Rikus Grobler | Oct 18, 2017 | 0
Namibia trading well with other countries
“Businesses trading across borders has increased 24 ranks in Namibia,” said Klaus Schade an Economist at The Institute of Public Policy Research (IPPR) at a presentation held on 3 November at the House of Democracy on Economy Watch and Namibia’s Global Rankings.
Klaus stated that even though Namibian businesses are trading more with other countries, the ease of doing business in the country has dropped 40 ranks since 2010 from 68 to 108 in 2016. He stated that the challenge faced are, the number of days it takes to start a business which has increased from 270 to 460 and the number of days it takes to to register a property, which have increased from 23 to 52 days while the rank dropped by 40. The cost has also increased from 9.6% to 13.8% of property value.

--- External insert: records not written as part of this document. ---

(** The decimal that [repr] spells has a coefficient that is not
    negative, and so has its rounding to two decimals. *)
Lemma decimal_of_float_str_nonneg (f : float) (d : decimal) :
  decimal_of_float_str f = Returns d -> 0 <= d_coef d.
Proof.
  destruct f as [s|s| |s m e]; cbn [decimal_of_float_str]; try discriminate.
  - intros H. injection H as <-. cbn [d_coef]. lia.
  - unfold repr_digits.
    pose proof (r_search_nonneg m e
                  (S (Z.to_nat (Z.max 0 (Z.pos (digits2_pos m) + e) - Z.min e 0)))
                  (Z.max 0 (Z.pos (digits2_pos m) + e))) as H.
    destruct (r_search m e _ _) as [c k]. cbn [fst] in H.
    intros E. injection E as <-. exact H.
Qed.

Lemma quantize_cents_nonneg (d : decimal) (n : Z) :
  0 <= d_coef d -> quantize_cents d = Returns n -> 0 <= n.
Proof.
  intros Hc. unfold quantize_cents.
  set (v := if 0 <=? d_exp d + 2 then _ else _).
  assert (Hv : 0 <= v).
  { unfold v. destruct (0 <=? d_exp d + 2) eqn:E.
    - apply Z.mul_nonneg_nonneg; [lia | apply Z.pow_nonneg; lia].
    - apply Z.leb_gt in E.
      assert (P : 0 < 10 ^ (- (d_exp d + 2))) by (apply Z.pow_pos_nonneg; lia).
      pose proof (Z.div_pos (d_coef d) _ Hc P).
      destruct (_ <=? _); lia. }
  destruct (10 ^ 28 <=? v); [discriminate|].
  intros H. injection H as <-. exact Hv.
Qed.

Section CalculateResult.

Variable sympy_float : pyval -> py_result float.

(** X26. Whatever SymPy returns, a successful [calculate] answers with a
    plain decimal numeral: an optional leading [-], then one digit or more,
    then either nothing or a decimal point followed by exactly two digits,
    and nothing else; it never answers the empty text, [nan], [inf] or a
    number in exponent notation.  A failure carries a message that starts
    with [Math calculation error: ]. *)
Theorem calculate_answers_with_a_numeral (expression : pyval) :
  (ok (Tools.calculate sympy_float expression) = true ->
   is_numeral (content (Tools.calculate sympy_float expression)) = true
   /\ forallb is_numeral_char (content (Tools.calculate sympy_float expression)) = true
   /\ (no_decimal_point (content (Tools.calculate sympy_float expression)) = true
       \/ two_decimals (content (Tools.calculate sympy_float expression)) = true))
  /\ (ok (Tools.calculate sympy_float expression) = false ->
      starts_with (py "Math calculation error: ")
        (content (Tools.calculate sympy_float expression)) = true).
Proof.
  unfold Tools.calculate, calculate_try.
  destruct (sympy_float expression) as [f|]; cbn [bind].
  2: { split; [discriminate | intros _; apply starts_with_self_app]. }
  destruct (py_round f) as [r|]; cbn [bind].
  2: { split; [discriminate | intros _; apply starts_with_self_app]. }
  destruct (float_lt _ _).
  { cbn [ok content]. split; [intros _ | discriminate].
    split; [apply str_of_int_is_numeral|].
    split; [apply str_of_int_numeral | left].
    unfold no_decimal_point. now rewrite str_of_int_no_point. }
  destruct (decimal_of_float_str f) as [d|] eqn:D; cbn [bind].
  2: { split; [discriminate | intros _; apply starts_with_self_app]. }
  destruct (quantize_cents d) as [n|] eqn:Q; cbn [bind].
  2: { split; [discriminate | intros _; apply starts_with_self_app]. }
  cbn [ok content]. split; [intros _ | discriminate].
  pose proof (quantize_cents_nonneg d n (decimal_of_float_str_nonneg f d D) Q) as Hn.
  destruct (str_eqb (format_cents (d_neg d) n) (py "-0.00")).
  - split; [by_computation | split; [by_computation | right; by_computation]].
  - split; [now apply format_cents_is_numeral|].
    split; [apply format_cents_numeral | right; apply format_cents_two_decimals].
Qed.

End CalculateResult.

(** * White space around the input *)

Lemma lstrip_spaces_app (a t : str) :
  forallb is_space a = true -> lstrip (a ++ t) = lstrip t.
Proof.
  induction a as [|c a IH]; [reflexivity|]. cbn [forallb app lstrip].
  intros H. apply andb_true_iff in H as [-> H]. now apply IH.
Qed.

Lemma lstrip_app (t b : str) :
  lstrip (t ++ b) = match lstrip t with
                    | [] => lstrip b
                    | _ :: _ => lstrip t ++ b
                    end.
Proof.
  induction t as [|c t IH]; [reflexivity|].
  cbn [app lstrip]. destruct (is_space c); [exact IH | reflexivity].
Qed.

Lemma strip_outer (a t b : str) :
  forallb is_space a = true -> forallb is_space b = true ->
  strip (a ++ t ++ b) = strip t.
Proof.
  intros Ha Hb. unfold strip. rewrite (lstrip_spaces_app _ _ Ha), lstrip_app.
  destruct (lstrip t) as [|c r] eqn:E.
  - rewrite <- (app_nil_r b), (lstrip_spaces_app _ _ Hb). reflexivity.
  - unfold rstrip. rewrite rev_app_distr. f_equal.
    apply lstrip_spaces_app. apply forallb_forall. intros x Hx.
    apply in_rev in Hx. rewrite forallb_forall in Hb. now apply Hb.
Qed.

Section OuterWhiteSpace.

Variable U : unicode_db.
Variable json_loads : str -> option pyval.
Variable sympy_float : pyval -> py_result float.
Variables get_weather search_arxiv : pyval -> ToolResult.

(** X27. White space before and after the text changes nothing: the
    extractor finds the same call, the router gives the same outcome for
    the model output and the rules give the same outcome for the
    utterance, the argument handed to the literature search included. *)
Theorem surrounding_white_space_is_ignored (a text b : str) :
  forallb is_space a = true ->
  forallb is_space b = true ->
  _extract_json_call json_loads (a ++ text ++ b) = _extract_json_call json_loads text
  /\ try_route_llm_function_call json_loads sympy_float get_weather search_arxiv
       (a ++ text ++ b)
     = try_route_llm_function_call json_loads sympy_float get_weather search_arxiv
         text
  /\ maybe_call_by_rules U sympy_float get_weather search_arxiv (a ++ text ++ b)
     = maybe_call_by_rules U sympy_float get_weather search_arxiv text.
Proof.
  intros Ha Hb.
  assert (E : _extract_json_call json_loads (a ++ text ++ b)
              = _extract_json_call json_loads text).
  { unfold _extract_json_call. now rewrite (strip_outer _ _ _ Ha Hb). }
  split; [exact E|]. split.
  - unfold try_route_llm_function_call. now rewrite E.
  - unfold maybe_call_by_rules. now rewrite (strip_outer _ _ _ Ha Hb).
Qed.

End OuterWhiteSpace.

Lemma surrounding_white_space_example :
  _extract_json_call Json.json_loads
    ([32; 10] ++ pyq "{'function': 'get_weather'}" ++ [10])
  = _extract_json_call Json.json_loads (pyq "{'function': 'get_weather'}")
  /\ try_route_llm_function_call Json.json_loads SympyRef.sympy_float
       (offline (py "Weather")) (offline (py "arXiv search"))
       ([32; 10] ++ pyq "{'function': 'get_weather'}" ++ [10])
     = try_route_llm_function_call Json.json_loads SympyRef.sympy_float
         (offline (py "Weather")) (offline (py "arXiv search"))
         (pyq "{'function': 'get_weather'}")
  /\ maybe_call_by_rules plain_unicode SympyRef.sympy_float
       (offline (py "Weather")) (offline (py "arXiv search"))
       ([32; 10] ++ pyq "{'function': 'get_weather'}" ++ [10])
     = maybe_call_by_rules plain_unicode SympyRef.sympy_float
         (offline (py "Weather")) (offline (py "arXiv search"))
         (pyq "{'function': 'get_weather'}").
Proof.
  apply (surrounding_white_space_is_ignored plain_unicode Json.json_loads
           SympyRef.sympy_float (offline (py "Weather"))
           (offline (py "arXiv search"))
           [32; 10] (pyq "{'function': 'get_weather'}") [10]); reflexivity.
Defined.

(** * The digits of an utterance *)

Lemma subseq_refl {A : Type} (l : list A) : subseq l l.
Proof. induction l; [apply subseq_nil | now apply subseq_keep]. Qed.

He explained that Namibia has 10 procedures to start a business which takes 66 days compared to most countries that require seven to nine procedures. Klaus stated that Namibia has lost ground in ‘basic requirement’ which is down from 4.4 to 4.7 and international ranking from 48 to 75.
“There has also been a deterioration in infrastructure from 33 to 66, micro economic environment from 27 to 74 and health and primary education from 118 to 121,” he emphasized.
He explained that there has been improvement in the pillar of Innovation and sophistication factors from 104 to 77, improvement in innovation from rank 111 to 74 and improvement mainly in goods market and labour market efficiency.
He recommended that a single window or at least one-stop shop be introduced because there are too many procedures that take longer than in other countries in the region, additional legislation must be avoided, that increases red tape at large and in particular the time needed to start a business. Also weaknesses in the health system, in particular high incidence of tuberculosis and continue fight against new HIV infections and the education system should be addressed.
“Barriers that reduce the access of foreign skills must be reduced and a joint effort is needed by private sectors and state owned enterprises,” he concluded.